Con 531,5 gramos de material extraterrestre recogido rápidamente tras su aterrizaje, este meteorito se distinguía por su limpieza y escasa contaminación, ofreciendo una muestra sólida para el estudio científico.

Rastros terrestres en un fragmento del meteorito de Winchcombe UNIVERSIDAD DE GLASGOW (UNIVERSIDAD DE GLASGOW/Europa Press)

¿Qué encontraron en el meteorito de Winchcombe?

La investigación fue liderada por Ashley King, del Museo de Historia Natural de Londres, desde donde hallaron varios detalles impresionantes.

Por ejemplo, aproximadamente el 11% de la composición del meteorito es agua, lo que es similar a la de los océanos de la Tierra.

Además, se pudieron identificar aminoácidos fundamentales en la formación del ADN, lo que sugiere una conexión directa con los elementos esenciales para la vida tal como la conocemos.

El meteorito Winchcombe es actualmente el único meteorito que se ha visto caer en el Reino Unido en los últimos 30 años que se ha recuperado. NATURAL HISTORY MUSEUM, LONDON (Sebastian Carrasco/Europa Press)

La técnica para descubrir ADN en un meteorito

Este avance fue gracias a técnicas de análisis no invasivas dirigidas por el Dr.
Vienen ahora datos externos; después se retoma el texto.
(** * Contact enrichment reconciliation: VCF matching, report, commit, clients

    Verification development for the VCF contact-enrichment workflow of the
    personal-secretary application.

    - [Unicode]: text as the sequence of its code points, the UTF-8 decoder
      that reads a stored field or a literal, the white space of Python and
      of JavaScript, and lower-casing with the Unicode 14.0 tables,
      capital sigma by its context.
    - [PyStr]: the Python [str] operations the matcher uses ([lower],
      [split], [join], [strip]).
    - [Matcher]: [match_vcf_to_contact], as listed in Overview.md (section 6,
      backend/app/services/rag/contact_parsers.py), on contacts whose names
      are strings; [Dicts]: the same function on dicts whose entries may be
      missing or [None].
    - [Report] and [Committer]: the report builder, the action resolver and
      the committer, whose backend code is not part of the sources at hand.
    - [ReactClient]: frontend/src/hooks/useVcf.ts and the action selector of
      frontend/src/components/modals/VcfModal.tsx.
    - [FlutterClient]: the VcfEnrichmentModal widget of the Flutter client.
    - [Staging] and [Scenario]: a server that keeps staged uploads, and the
      concrete contacts, reports and states the examples run on.
    - [JsStr], [ReviewList], [Contacts], [ContactSearch], [FlutterUpload]:
      the JavaScript string operations, the list of the review modal, the
      contacts hook, the search of the sidebar and the upload area of the
      Flutter client.

    The facts follow the definitions, one module of facts per component. *)

From Stdlib Require Import Ascii String Sorted.
From stdpp Require Import gmap strings pretty list fin_maps.

(* ===================================================================== *)
(** ** Unicode text *)
(* ===================================================================== *)

Module Unicode.
Local Open Scope N_scope.

(** A text is the sequence of its code points, as a Python [str] is; a
    field or a literal written as a [string] holds the UTF-8 bytes of its
    text. The tables are those of Unicode 14.0, which CPython 3.11 carries. *)

Definition byte (a : ascii) : N := N_of_ascii a.

Definition continuation (b : N) : bool := (128 <=? b) && (b <=? 191).

Definition between (lo hi b : N) : bool := (lo <=? b) && (b <=? hi).

(** The code point a byte that starts no well-formed sequence decodes to:
    U+FFFD, the replacement character. *)
Definition replacement : N := 65533.

(** The UTF-8 decoder: well-formed sequences of one to four bytes (no
    overlong form, no surrogate, nothing above U+10FFFF) give their code
    point; any other byte gives the replacement character. *)
Fixpoint decode (s : string) : list N :=
  match s with
  | EmptyString => []
  | String a0 s1 =>
      let b0 := byte a0 in
      if b0 <? 128 then b0 :: decode s1
      else
        match s1 with
        | EmptyString => [replacement]
        | String a1 s2 =>
            let b1 := byte a1 in
            if between 194 223 b0 && continuation b1
            then ((b0 - 192) * 64 + (b1 - 128)) :: decode s2
            else
              match s2 with
              | EmptyString => replacement :: decode s1
              | String a2 s3 =>
                  let b2 := byte a2 in
                  if between 224 239 b0 && continuation b2 &&
                     (if b0 =? 224 then between 160 191 b1
                      else if b0 =? 237 then between 128 159 b1
                      else continuation b1)
                  then ((b0 - 224) * 4096 + (b1 - 128) * 64 + (b2 - 128))
                       :: decode s3
                  else
                    match s3 with
                    | EmptyString => replacement :: decode s1
                    | String a3 s4 =>
                        let b3 := byte a3 in
                        if between 240 244 b0 && continuation b2 &&
                           continuation b3 &&
                           (if b0 =? 240 then between 144 191 b1
                            else if b0 =? 244 then between 128 143 b1
                            else continuation b1)
                        then ((b0 - 240) * 262144 + (b1 - 128) * 4096 +
                              (b2 - 128) * 64 + (b3 - 128)) :: decode s4
                        else replacement :: decode s1
                    end
              end
        end
  end.

(** Equality of two texts. *)
Fixpoint eqb (a b : list N) : bool :=
  match a, b with
  | [], [] => true
  | x :: a', y :: b' => (x =? y) && eqb a' b'
  | _, _ => false
  end.

(** *** White space *)

Definition member (l : list N) (c : N) : bool := existsb (N.eqb c) l.

(** The code points [str.isspace] accepts, which are those [str.split] and
    [str.strip] take as white space. *)
Definition py_spaces : list N :=
  [9; 10; 11; 12; 13; 28; 29; 30; 31; 32; 133; 160; 5760; 8192; 8193; 8194;
   8195; 8196; 8197; 8198; 8199; 8200; 8201; 8202; 8232; 8233; 8239; 8287;
   12288].

Definition py_space (c : N) : bool := member py_spaces c.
Christian Vollmer y su equipo en el Instituto de Mineralogía de la Universidad de Münster.

Utilizando un “supermicroscopio” en el laboratorio SuperSTEM de Daresbury, pudieron identificar dichos aminoácidos e hidrocarburos heterocíclicos sin alterar la muestra con tratamientos químicos.
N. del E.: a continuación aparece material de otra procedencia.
Lemma run_calls_settle l :
  forall w w1,
    run_calls l w = (Ok tt, w1) ->
    Forall (settled (disk w1)) l
    /\ forall c, settled (disk w) c -> settled (disk w1) c.
Proof.
  induction l as [| c rest IH]; intros w w1 H.
  - injection H as <-. split; [constructor | trivial].
  - cbn [run_calls] in H. unfold bind in H.
    destruct (run_call c w) as [[[] | e] w'] eqn:E; [| discriminate H].
    destruct (run_call_settles c w w' E) as [Hc Hkeep].
    destruct (IH w' w1 H) as [Hrest Hkeep'].
    split; [constructor |]; auto.
Qed.

(** Calls that are all settled, directories asked for with [exist_ok],
    all return. *)
Lemma settled_calls_return l :
  Forall with_exist_ok l ->
  forall w, Forall (settled (disk w)) l -> exists w1, run_calls l w = (Ok tt, w1).
Proof.
  induction 1 as [| c rest Hok _ IH]; intros w Hs.
  - now exists w.
  - inversion Hs as [| c' rest' Hc Hrest]; subst.
    assert (Hrun : exists w', run_call c w = (Ok tt, w')).
    { destruct c as [path content | path exist_ok]; cbn [run_call].
      - destruct Hc as [t Ht]. unfold write_file. cbn [logged disk]. rewrite Ht.
        eauto.
      - cbn [settled] in Hc. cbn [with_exist_ok] in Hok. subst exist_ok.
        unfold makedirs. cbn [logged disk]. rewrite Hc. eauto. }
    destruct Hrun as [w' Hrun].
    destruct (run_call_settles c w w' Hrun) as [_ Hkeep].
    destruct (IH w') as [w1 H1].
    { apply Forall_forall. intros c' Hin. apply Hkeep.
      rewrite Forall_forall in Hrest. now apply Hrest. }
    exists w1. cbn [run_calls]. unfold bind. now rewrite Hrun.
Qed.

Lemma write_tree_exist_ok w self :
  forall basepath, Forall with_exist_ok (write_tree w self basepath).
Proof.
  induction self as [c t i qs cs IH] using PTXElement_induction.
  intros basepath. cbn [write_tree children]. constructor; [exact I |].
  induction IH as [| child rest Hchild _ IHrest]; [constructor |].
  cbn [flat_map]. rewrite <- app_comm_cons. constructor; [reflexivity |].
  apply Forall_app. split; [apply Hchild | exact IHrest].
Qed.
(** C5, refuted as stated.  After the failed link fetch the item of "m1" is
    in stage [error] and shows "upstream timeout", and the marker is cleared;
    but the failure is not persisted: the store still holds the row as it was
    inserted, no store call is in flight, and after the session is loaded
    again the item is [final] and carries no error. *)
Lemma C5_failure_message_not_in_store :
  exists s s',
    execAll upstreamTimeoutRun (start u1) = Some s
    /\ map (fun m => (ChatMessage.id m, ChatMessage.stage m, shownError m))
         (chatHistory (ui s))
       = [(Some "m1", DisplayStage.error, Some "upstream timeout")]
    /\ currentPendingMessageId (ui s) = None
    /\ chat_messages (db s) = [MessageRow.mk "m1" "q1" None "t1" "s1" "u1"]
    /\ inflight s = []
    /\ execAll comeBackRun s = Some s'
    /\ map (fun m => (ChatMessage.id m, ChatMessage.stage m, ChatMessage.error m))
         (chatHistory (ui s'))
       = [(Some "m1", DisplayStage.final, None)].
Proof.
  eexists. eexists. split; [vm_compute; reflexivity|].
  do 4 (split; [reflexivity|]).
  split; [vm_compute; reflexivity | reflexivity].
Qed.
Por eso es que este método promete; por primera vez se superaron los desafíos previos de contaminación terrestre, similares a los enfrentados por las sondas Vikings en Marte, y se pudo estudiar los componentes extraterrestres sin arruinar la muestra.

Y la revolución no sólo queda ahí. Tras demostrar que es posible caracterizar los bloques constructivos de la vida en sedimentos cósmicos sin alterarlos, se abren nuevas vías para explorar tanto nuestro propio origen como lo que existe más allá de nuestro planeta.